Space bounded from norm real analysis

Question

Question:

\begin{equation} \text{Let} \: \: \: T : (C[0, 1], \|\cdot\|_{\infty}) \rightarrow \mathbb{R} \: \: \: \text{with} \: \: \: T(f) = \int_0^1 f(t)\,dt. \end{equation} Prove that $T$ is bounded and calculate its norm.

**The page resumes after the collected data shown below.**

(** The version that is chosen is the highest both speak; none is when there is none. *)
Lemma Negotiate_spec c s v :
  Negotiate c s = Some v ↔ Supports c v = true ∧ Supports s v = true ∧ ∀ u, Supports c u = true → Supports s u = true → (u ≤ v)%Z.
Proof.
  unfold Negotiate, Supports. destruct (_ <? _)%Z eqn:Hlt.
  - split; [done|]. intros (Hc & Hs & _). lia.
  - split.
    + intros [= <-]. split; [lia|]. split; [lia|]. intros u Hc Hs. lia.
    + intros (Hc & Hs & Hmax). f_equal. specialize (Hmax (Z.min (Max c) (Max s))). lia.
Qed.

(** ** events.go *)

Record ToolPayload := mkToolPayload {
  ToolID : string; Tool_Name : string; Tool_Status : string; Tool_Detail : string; Tool_DurationMS : Z }.
Record CommandPayload := mkCommandPayload {
  CommandID : string; CommandLine : string; Command_ExitCode : Z; Success : bool; Command_DurationMS : Z }.
Record UsagePayload := mkUsagePayload {
  Tokens : agent.UsagePayload; Confidence : string }.
Record ApprovalPayload := mkApprovalPayload { Approval_Action : string; Approval_Detail : string; Approval_Timeout : string }.
Record WarningPayload := mkWarningPayload { Code : string; Warning_Message : string; Recoverable : bool }.
(** Raw bytes: a line, or the text of a value of it. *)
Inductive RawMessage := Bytes (s : string) | TextOf (v : json).

Record NormalizedEvent := mkEvent {
  Type_ : agent.EventType;
  RunID : string;
  Engine : string;
  Model : string;
  Message : option agent.MessagePayload;
  Tool : option ToolPayload;
  Command : option CommandPayload;
  FileChange : option agent.FileChangePayload;
  Usage : option UsagePayload;
  Checkpoint : option agent.CheckpointPayload;
  Approval : option ApprovalPayload;
  Warning : option WarningPayload;
  Failure : option agent.FailurePayload;
  Raw : option RawMessage }.

(** An event of a type, and one with a payload. *)
Definition event (t : agent.EventType) : NormalizedEvent :=
  mkEvent t "" "" "" None None None None None None None None None None.
Definition set_Type (t : agent.EventType) (e : NormalizedEvent) : NormalizedEvent :=
  mkEvent t (RunID e) (Engine e) (Model e) (Message e) (Tool e) (Command e) (FileChange e) (Usage e) (Checkpoint e) (Approval e) (Warning e) (Failure e) (Raw e).
Definition set_ids (run engine model : string) (e : NormalizedEvent) : NormalizedEvent :=
  mkEvent (Type_ e) run engine model (Message e) (Tool e) (Command e) (FileChange e) (Usage e) (Checkpoint e) (Approval e) (Warning e) (Failure e) (Raw e).
Definition set_Message (p : option agent.MessagePayload) (e : NormalizedEvent) : NormalizedEvent :=
  mkEvent (Type_ e) (RunID e) (Engine e) (Model e) p (Tool e) (Command e) (FileChange e) (Usage e) (Checkpoint e) (Approval e) (Warning e) (Failure e) (Raw e).
Definition set_Tool (p : option ToolPayload) (e : NormalizedEvent) : NormalizedEvent :=
  mkEvent (Type_ e) (RunID e) (Engine e) (Model e) (Message e) p (Command e) (FileChange e) (Usage e) (Checkpoint e) (Approval e) (Warning e) (Failure e) (Raw e).
Definition set_Command (p : option CommandPayload) (e : NormalizedEvent) : NormalizedEvent :=
  mkEvent (Type_ e) (RunID e) (Engine e) (Model e) (Message e) (Tool e) p (FileChange e) (Usage e) (Checkpoint e) (Approval e) (Warning e) (Failure e) (Raw e).
Definition set_FileChange (p : option agent.FileChangePayload) (e : NormalizedEvent) : NormalizedEvent :=
  mkEvent (Type_ e) (RunID e) (Engine e) (Model e) (Message e) (Tool e) (Command e) p (Usage e) (Checkpoint e) (Approval e) (Warning e) (Failure e) (Raw e).
Definition set_Usage (p : option UsagePayload) (e : NormalizedEvent) : NormalizedEvent :=
  mkEvent (Type_ e) (RunID e) (Engine e) (Model e) (Message e) (Tool e) (Command e) (FileChange e) p (Checkpoint e) (Approval e) (Warning e) (Failure e) (Raw e).
Definition set_Checkpoint (p : option agent.CheckpointPayload) (e : NormalizedEvent) : NormalizedEvent :=
  mkEvent (Type_ e) (RunID e) (Engine e) (Model e) (Message e) (Tool e) (Command e) (FileChange e) (Usage e) p (Approval e) (Warning e) (Failure e) (Raw e).
Definition set_Approval (p : option ApprovalPayload) (e : NormalizedEvent) : NormalizedEvent :=
  mkEvent (Type_ e) (RunID e) (Engine e) (Model e) (Message e) (Tool e) (Command e) (FileChange e) (Usage e) (Checkpoint e) p (Warning e) (Failure e) (Raw e).
Definition set_Warning (p : option WarningPayload) (e : NormalizedEvent) : NormalizedEvent :=
  mkEvent (Type_ e) (RunID e) (Engine e) (Model e) (Message e) (Tool e) (Command e) (FileChange e) (Usage e) (Checkpoint e) (Approval e) p (Failure e) (Raw e).
Definition set_Failure (p : option agent.FailurePayload) (e : NormalizedEvent) : NormalizedEvent :=
  mkEvent (Type_ e) (RunID e) (Engine e) (Model e) (Message e) (Tool e) (Command e) (FileChange e) (Usage e) (Checkpoint e) (Approval e) (Warning e) p (Raw e).
Definition set_Raw (p : option RawMessage) (e : NormalizedEvent) : NormalizedEvent :=
  mkEvent (Type_ e) (RunID e) (Engine e) (Model e) (Message e) (Tool e) (Command e) (FileChange e) (Usage e) (Checkpoint e) (Approval e) (Warning e) (Failure e) p.
(** What a sink of the supervisor is told, see [Agent]. *)
Definition observed (e : NormalizedEvent) : agent.NormalizedEvent :=
  agent.mkNormalizedEvent (Type_ e) (Message e) (FileChange e) (Tokens <$> Usage e) (Checkpoint e) (Failure e).
(** A schedule: the program's only possibility as long as there is only one, its
    [i]-th one, or something the others do. *)
Inductive Turn (X : Type) := Go | Own (i : nat) | Other (a : X).
Arguments Go {X}.
Arguments Own {X} i.
Arguments Other {X} a.
Fixpoint go {W A} (n : nat) (c : prog W A * W) : prog W A * W :=
  match n, next c.1 c.2 with S n, [c'] => go n c' | _, _ => c end.
Definition turn {W A X} (act : X → W → option W) (c : prog W A * W) (t : Turn X) : option (prog W A * W) :=
  match t with
  | Go => Some (go 1000 c)
  | Own i => nth_error (next c.1 c.2) i
  | Other a => match act a c.2 with Some w => Some (c.1, w) | None => None end
  end.
Fixpoint play {W A X} (act : X → W → option W) (l : list (Turn X)) (c : prog W A * W) : option (prog W A * W) :=
  match l with [] => Some c | t :: l => match turn act c t with Some c => play act l c | None => None end end.

(** [rtc] is transitive, and what [List.map] yields, at the level of programs. *)
Lemma map_nil {X Y : Type} (f : X → Y) l : List.map f l = [] → l = [].
Proof. by destruct l. Qed.
Lemma In_map {X Y : Type} (f : X → Y) l y : In y (List.map f l) → ∃ x, y = f x ∧ In x l.
Proof. induction l as [|x l IH]; cbn; [done|]. intros [<-|H]; [by exists x; split; [|left]|]. destruct (IH H) as (x' & -> & ?). exists x'. by split; [|right]. Qed.
Lemma rtc_trans {X : Type} (S : X → X → Prop) x y z : rtc S x y → rtc S y z → rtc S x z.
Proof. induction 1; [done|]. intros. eapply rtc_l; eauto. Qed.
Lemma rtc_one {X : Type} (S : X → X → Prop) x y : S x y → rtc S x y.
Proof. intros. eapply rtc_l; [done|apply rtc_refl]. Qed.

First thought: To show that $T$ is bounded, I need to find a number $K$ such that $\|Tf\| \leq K \cdot \|f\|$ for all $f$ in $C[0, 1]$. I have: \begin{equation} \|Tf\| = |T(f)| = \left|\int_0^1 f(t)dt\right| \leq \int_0^1 |f(t)|dt \leq \int_0^1 \|f\|_{\infty} dt = \|f\|_{\infty} \end{equation}

So, $T$ is bounded with norm at most $1$. I need to calculate the norm from here right?

Answer 1

Your work is correct. Now consider any constant, nonzero function: $T(c) = c = 1\cdot c$, so it attains the upper bound.

Answer 2

Yes!. At this point you know that $$||T|| = sup_{x \in C([0,1])} \frac{|T(f)|}{||f||_{\infty}}\leq 1$$ so if you prove that there exist an $x \in C([0,1])$ such that $\frac{|T(x)|}{||x||_{\infty}} = 1$, then it follows that ||T|| = 1. Hint:$f \equiv 1 \in C([0,1])$